Lemma under_root tenant a : under tenant (root tenant +:+ "/" +:+ a).
Proof. by exists a. Qed.
Lemma under_template tenant id version key : template_key tenant id version = Ok key -> under tenant key.
Proof.
  unfold template_key. intros ([] & _ & ([] & _ & [= <-])%bind_Ok_inv)%bind_Ok_inv. by eexists.
Qed.
Lemma under_deleted tenant id : under tenant (deleted_key tenant id).
Proof. by eexists. Qed.
Lemma under_published tenant id version : under tenant (published_key tenant id version).
Proof. by eexists. Qed.
Lemma under_job tenant id ext : under tenant (job_key tenant id ext).
Proof. by eexists. Qed.
Lemma under_catalog tenant : under tenant (root tenant +:+ "/templates/").
Proof. by exists "templates/". Qed.
Lemma under_revisions tenant rest : under tenant (root tenant +:+ "/templates/" +:+ rest).
Proof. by exists ("templates/" +:+ rest). Qed.
#[local] Hint Resolve under_catalog under_revisions under_root under_template under_deleted under_published under_job : core.

Lemma template_confined capability g id version action pre :
  granted capability g pre ->
  safe (confined capability) pre (template capability g id version action)
    (succeeds (fun es t => template_seen capability g id version action es t /\
      granted capability g es /\ cleared capability g es)).
Proof.
  intros Hg. eapply safe_mono; [|apply template_safe].
  - intros es t Ht. split; [done|]. split; [eauto|]. exists action, (policy_of t). apply Ht.
  - done.
  - intros. exists g. eauto.
  - intros es key answer Hk Ha. exists g. split; [eauto|]. split; [|eauto].
    exists action, (structural id). apply elem_of_app. by right.
Qed.
Lemma resolve_confined {C} capability (f : Grant -> prog C) pre Q :
  (forall g es, granted capability g (pre ++ es) -> safe (confined capability) (pre ++ es) (f g) (succeeds Q)) ->
  safe (confined capability) pre (resolve capability ≫= f) (succeeds Q).
Proof.
  intros Hs. apply safe_await; [done|]. intros g. apply Hs. apply elem_of_app. right. left.
Qed.

Lemma mutate_confined capability reference action pre :
  safe (confined capability) pre (mutate_template capability reference action) (succeeds any).
Proof.
  unfold mutate_template. apply safe_check. intros _. apply resolve_confined. intros g es Hg.
  apply safe_seq. eapply safe_mono; [|by apply template_confined]. intros es' t (_ & Hg' & Hc).
  apply safe_call; [|done]. intros answer. exists g. split; [done|]. split; [done|].
  case_bool_decide; eauto.
Qed.
Lemma own_job_confined {C} capability id (f : Grant * Job -> prog C) pre Q :
  (forall g job es, granted capability g (pre ++ es) ->
     safe (confined capability) (pre ++ es) (f (g, job)) (succeeds Q)) ->
  safe (confined capability) pre (own_job capability id ≫= f) (succeeds Q).
Proof.
  intros Hs. apply safe_seq. unfold own_job. apply safe_lift. intros [] _.
  apply resolve_confined. intros g es Hg. apply safe_await; [intros; by exists g|]. intros job.
  apply safe_check. intros _. simpl. rewrite <-app_assoc. apply Hs. rewrite app_assoc. eauto.
Qed.
Lemma visible_confined capability g prefix keys pre :
  granted capability g pre ->
  safe (confined capability) pre (visible_templates capability g prefix keys) (succeeds any).
Proof.
  revert pre. induction keys as [|key keys IH]; intros pre Hg; [done|]. cbn [visible_templates].
  destruct (template_coordinates prefix key) as [[id version]|]; [|by apply IH].
  apply safe_attempt. eapply safe_conseq; [|by apply (template_confined capability g id version View)].
  intros es r _. apply safe_seq. eapply safe_mono; [|apply IH; eauto]. done.
Qed.
Lemma list_confined capability after pre :
  safe (confined capability) pre (list_templates capability after) (succeeds any).
Proof.
  unfold list_templates. apply resolve_confined. intros g es Hg.
  apply safe_seq. eapply (safe_mono _ _ (fun es' _ => es' = pre ++ es)).
  - intros es' start ->. apply safe_await; [intros; exists g; eauto|]. intros [keys cursor].
    apply safe_seq. eapply (safe_mono _ _ (fun es2 _ => granted capability g es2)).
    + intros es2 cursor' Hg'. apply safe_seq. eapply safe_mono; [|by apply visible_confined]. done.
    + destruct (is_empty cursor); [simpl; eauto|]. apply safe_require. intros [id version] _.
      apply safe_lift. intros [] _. apply safe_lift. intros [] _. simpl. eauto.
  - destruct (is_empty after); [done|]. apply safe_check. intros _. apply safe_check. intros _.
    simpl. by destruct (template_key _ _ _).
Qed.
Lemma put_confined capability t pre :
  safe (confined capability) pre (put_template capability t) (succeeds any).
Proof.
  unfold put_template. apply resolve_confined. intros g es Hg. apply safe_seq.
  eapply (safe_mono _ _ (fun es' _ => granted capability g es')).
  2: { destruct (is_empty (tm_id t)); [|done]. unfold new_template_id. apply safe_await; [done|].
       intros uuid. apply safe_require. intros digits _. simpl. eauto. }
  intros es1 id Hg1. apply safe_seq. eapply (safe_mono _ _ (fun es' _ => granted capability g es')).
  2: { destruct (is_plugin t); [by apply safe_require; intros plugin _|].
       destruct (is_empty (tm_id t)); [done|]. by apply safe_lift; intros [] _. }
  intros es2 owner Hg2. apply safe_lift. intros [] _. apply safe_await; [intros; exists g; eauto|].
  intros [previous cursor]. apply safe_seq.
  eapply (safe_mono _ _ (fun es' _ => granted capability g es' /\ cleared capability g es')).
  - intros es3 t' [Hg3 Hc3]. apply safe_lift. intros s _. apply safe_await; [intros; exists g; eauto|].
    intros deleted. apply safe_check. intros _. apply safe_lift. intros key Hk.
    apply safe_lift. intros bytes _. apply safe_await; [|done]. intros answer. exists g. split_and!; eauto.
  - destruct previous as [|first previous].
    + apply safe_check. intros _. apply safe_lift. intros [] _.
      apply safe_seq, safe_authorize; [done|]. split; [eauto|]. eexists _, _. apply elem_of_app. right. left.
    + apply safe_require. intros version _. apply safe_seq.
      eapply safe_mono; [|apply template_confined; eauto]. intros es3 existing (_ & Hg3 & Hc3).
      apply safe_check. by intros _.
Qed.
Lemma submit_confined capability request pre :
  safe (confined capability) pre (submit capability request) (succeeds any).
Proof.
  unfold submit. apply resolve_confined. intros g es Hg. do 2 (apply safe_check; intros _).
  apply safe_require. intros reference _. apply safe_seq.
  eapply safe_mono; [|by apply template_confined]. intros es1 t (Ht & Hg1 & Hc1).
  apply safe_await; [intros; exists g; eauto|]. intros published. apply safe_seq.
  eapply (safe_mono _ _ (fun es' _ => granted capability g es' /\ cleared capability g es')).
  - intros es2 _ [Hg2 Hc2]. apply safe_await; [intros; exists g; eauto|]. intros published'.
    apply safe_check. intros _. apply safe_lift. intros document _. apply safe_lift. intros rendered _.
    apply safe_lift. intros id _. apply safe_lift. intros bytes _.
    apply safe_await; [intros; exists g; eauto|]. intros []. apply safe_await; [done|]. intros now.
    apply safe_await; [|done]. intros answer. exists g. split_and!; eauto.
  - destruct (negb published); [|simpl; eauto].
    eapply safe_mono; [|apply mutate_confined]. intros es2 _ _. split; eauto.
Qed.

(** The requests of a client, who holds one capability. *)
Inductive request (capability : string) : forall A, prog A -> Prop :=
  | request_read reference : request capability _ (read_template capability reference)
  | request_list after : request capability _ (list_templates capability after)
  | request_put t : request capability _ (put_template capability t)
  | request_mutate reference action : request capability _ (mutate_template capability reference action)
  | request_submit r : request capability _ (submit capability r)
  | request_job id cancel : request capability _ (get_job capability id cancel)
  | request_pdf id : request capability _ (pdf capability id).
Lemma request_confined capability A (p : prog A) :
  request capability A p -> safe (confined capability) [] p (succeeds any).
Proof.
  intros []; [|apply list_confined|apply put_confined|apply mutate_confined|apply submit_confined| |].
  - unfold read_template. apply resolve_confined. intros g es Hg.
    eapply safe_mono; [|by apply template_confined]. done.
  - unfold get_job. apply own_job_confined. intros g job es Hg. simpl. destruct cancel.
    + apply safe_await; [|done]. intros answer. by exists g.
    + done.
  - unfold pdf. apply own_job_confined. intros g job es Hg. simpl. apply safe_seq.
    eapply (safe_mono _ _ (fun es' _ => granted capability g es')).
    2: { destruct (String.eqb _ _); [|done]. apply safe_await; [done|]. intros now. simpl. eauto. }
    intros es1 fresh Hg1. apply safe_check. intros _. apply safe_seq.
    eapply safe_mono; [|by apply template_confined]. intros es2 t (_ & Hg2 & Hc2).
    apply safe_await; [done|]. intros g'. apply safe_call; [|done]. intros answer. exists g. eauto.
Qed.

(** Requests are confined to their tenant: in every run of every request, an
    object is listed, read or written and a job is looked up, cancelled or enqueued
    only in the tenant the gateway resolved for the caller's capability, and
    contents are read and written only after the gateway granted an action on a
    template under that same grant. *)
Theorem requests_confined capability A (p : prog A) es r :
  request capability A p -> runs p es r ->
  forall before e after, es = before ++ e :: after -> confined capability before e.
Proof.
  intros Hp Hr before e after Hes.
  destruct (safe_runs _ _ _ _ _ (request_confined _ _ _ Hp) Hr) as [_ HG]. exact (HG _ _ _ Hes).
Qed.

(** ** The worker *)
Definition claimed (job : Job) (es : list event) : Prop :=
  exists now, Event (QueueClaim now) (Ok (Some job)) ∈ es.
(** What was checked before a project is handed to the sandbox. *)
Definition compilable (job : Job) (project : Rendered) (before : list event) : Prop :=
  exists g t bytes submission,
    same_authority g job = true /\
    template_seen (jb_capability job) g (jb_template_id job) (jb_template_version job) Use before t /\
    Event (ObjectGet (job_key (jb_tenant job) (jb_id job) "json") (MAX_PROJECT_BYTES * 5)) (Ok bytes) ∈ before /\
    sha256_hex bytes = jb_fingerprint job /\ submission_from_slice bytes = Ok submission /\
    granted (jb_capability job) (sb_grant submission) before /\
    same_authority (sb_grant submission) job = true /\
    sb_template_id submission = jb_template_id job /\ sb_version submission = jb_template_version job /\
    render t (sb_document submission) = Ok project.
Definition worker_guard (before : list event) (e : event) : Prop :=
  match e with
  | Event c _ =>
      match c with
      | Compile project => exists job, claimed job before /\ compilable job project before
      | ObjectPutNew key data => exists job project,
          claimed job before /\ key = job_key (jb_tenant job) (jb_id job) "pdf" /\
          Event (Compile project) (Ok tt) ∈ before /\ Event Select (Ok (Some data)) ∈ before /\
          starts_with "%PDF-" data = true /\ (byte_len data <= MAX_PDF_BYTES)%N
      | QueueFinish job succeeded =>
          claimed job before /\
          (succeeded = true -> exists data,
             Event (ObjectPutNew (job_key (jb_tenant job) (jb_id job) "pdf") data) (Ok tt) ∈ before)
      | ObjectDelete _ | ObjectList _ _ | QueueExpired _ | QueueForget _ | QueueEnqueue _ _
      | QueueCancel _ _ => False
      | _ => True
      end
  end.
Lemma claimed_app job es es' : claimed job es -> claimed job (es ++ es').
Proof. intros [now Hc]. exists now. by apply elem_of_before. Qed.
Lemma template_seen_app capability g id version action es es' t :
  template_seen capability g id version action es t ->
  template_seen capability g id version action (es ++ es') t.
Proof.
  intros [Hi Hv Hs (key & bytes & stored & Hk & He & Hst & Hse) Ha Hp Hd].
  split; eauto using @elem_of_before. exists key, bytes, stored. eauto using @elem_of_before.
Qed.
#[local] Hint Resolve @elem_of_before claimed_app template_seen_app : core.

# # # #

WORK ITEM:
Give back exactly the lines of the listing above that run from the line with "intros uuid. apply" to the line with "destruct (is_empty (tm_id t)); [done|].", inclusive.

RESPONSE:
       intros uuid. apply safe_require. intros digits _. simpl. eauto. }
  intros es1 id Hg1. apply safe_seq. eapply (safe_mono _ _ (fun es' _ => granted capability g es')).
  2: { destruct (is_plugin t); [by apply safe_require; intros plugin _|].
       destruct (is_empty (tm_id t)); [done|]. by apply safe_lift; intros [] _. }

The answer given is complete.